Not for magazines; those are ‘revistas’.

May 27, 2013

https://www.duolingo.com/profile/victoriadw2

We use both

October 23, 2017

https://www.duolingo.com/profile/thepkl

Gimme a break. Who does not say paper for newspaper in English? I can't believe they marked me wrong for that.

April 13, 2013

https://www.duolingo.com/profile/JMarkGilbert

You're right, but that's the sort of thing for which you should report a problem, rather than posting a message here.

December 29, 2013

https://www.duolingo.com/profile/saxicola

'Paper' for 'newspaper' has been accepted for me so must have been changed.

May 10, 2014

https://www.duolingo.com/profile/kooky13

is there any difference if I were to say "por la madrugada" ?

August 13, 2013

https://www.duolingo.com/profile/airbudd

Could a "conductor/a" also be a train conductor?

April 11, 2014

https://www.duolingo.com/profile/DanC11111

Used conductor instead of driver and was counted wrong. A conductor of a train can read at dawn.

April 21, 2014

https://www.duolingo.com/profile/martinlus

Not whilst driving, I hope!

May 30, 2014

https://www.duolingo.com/profile/GrahamRawlinson

Well, I said 'early morning' and it was not allowed, even though my School Spanish Dictionary only says early morning and not dawn. I think dawn is a subset of 'early morning periods' and madrugada means early morning not just dawn?

May 23, 2013

https://www.duolingo.com/profile/AndreasWitnstein

“Early morning” can mean ‘madrugada’, but… Although ‘madrugada’ sometimes refers to dawn alone or even to sunrise, it generally refers to the entire time between midnight and sunrise. On the other hand, although “morning” can refer to the entire time between midnight and noon, it often refers only to the period between sunrise and noon.

May 27, 2013

https://www.duolingo.com/profile/nashrambler

to me, dawn and sunrise are the same thing but DL does not accept sunrise.

December 16, 2013

https://www.duolingo.com/profile/TracyCallard

As of October 2014 it is still not accepting "sunrise" for "la madrugada." Dawn = sunrise.

October 5, 2014

https://www.duolingo.com/profile/Paulalock

Early morning was just accepted (2.2.14) - I really wanted to put "in the wee small hours" (one of the translations in my dictionary) but didn't dare!
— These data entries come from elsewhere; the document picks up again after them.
(** * Eight Sleep MCP server: the authenticated client and its facade

    A shallow embedding of [src/config.ts], [src/eight_sleep_client.ts] and
    the [EightSleepFunctions] wrapper of [functions.ts].

    The client is stateful ([this.token], [this.userId]) and talks to two
    remote parties (the token endpoint and the vendor's resource API).  Every
    method is modelled as a computation in a small state-and-exception monad
    over the client fields, the remote world and a log of what happened; the
    two remote parties are arbitrary transition functions on the world.

    The platform's [Date] and [String.prototype.toLowerCase] are parameters
    of the model.  JavaScript numbers are modelled as rationals ([Q]), which
    covers every finite number: the code only compares them with constants
    and tests them for truthiness.  Vendor payloads are modelled at the types
    the code reads them at; a property that may be missing is an
    [option]. *)

From Stdlib Require Import ZArith QArith Lqa String Ascii.
From stdpp Require Import base option list strings gmap pretty.

Open Scope string_scope.
Open Scope list_scope.
Open Scope stdpp_scope.

(** ** JavaScript values *)

Module JS.

(** [!!s] for a string: the empty string is the only falsy one. *)
Definition truthy_string (s : string) : bool :=
  negb (String.eqb s "").

(** [!!s] for [string | null | undefined]. *)
Definition truthy_opt_string (s : option string) : bool :=
  match s with
  | Some s => truthy_string s
  | None => false
  end.

(** [!!n] for a number: zero is falsy. *)
Definition truthy_number (n : Q) : bool :=
  negb (Qeq_bool n 0).

(** [!!n] for [number | undefined]. *)
Definition truthy_opt_number (n : option Q) : bool :=
  match n with
  | Some n => truthy_number n
  | None => false
  end.

(** [a < b] on numbers. *)
Definition lt (a b : Q) : bool := negb (Qle_bool b a).

(** [a > b] on numbers. *)
Definition gt (a b : Q) : bool := lt b a.

(** [a < b] and [a > b] where [a] may be [undefined]: [undefined] converts
    to [NaN], and every comparison with [NaN] is false. *)
Definition opt_lt (a : option Q) (b : Q) : bool :=
  match a with Some a => lt a b | None => false end.

Definition opt_gt (a : option Q) (b : Q) : bool :=
  match a with Some a => gt a b | None => false end.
Dawn (at least here in Spain) is amanecer (noun and verb).

February 2, 2014

https://www.duolingo.com/profile/chesterx

i put in the morning and was wrong. Whose to say it was early in the morning? Maybe itnwas late in the morning. It is all still morning!

February 4, 2014

https://www.duolingo.com/profile/davidrosa.tt

"La conductora should also be translated as conductor example train or bus conductor

July 16, 2014

https://www.duolingo.com/profile/james.lewi

When I clicked on conductora, it suggested "conductive." What is a conductive?

July 31, 2014

https://www.duolingo.com/profile/m.j.banks

...was going with - conductor and driver - are the same. #Gringo #Chicagoland

October 22, 2014

https://www.duolingo.com/profile/Skylar_Elizabeth

la conductora le el periódico en la madrugada. It was a typo and i was marked wrong.

November 22, 2014

https://www.duolingo.com/profile/Phil46

Just before he's shot I presume?

May 24, 2019

https://www.duolingo.com/profile/LeoGirard

Dawn is translated better by el amanecer or el alba. La madrugada is late at night or pre-dawn in the morning.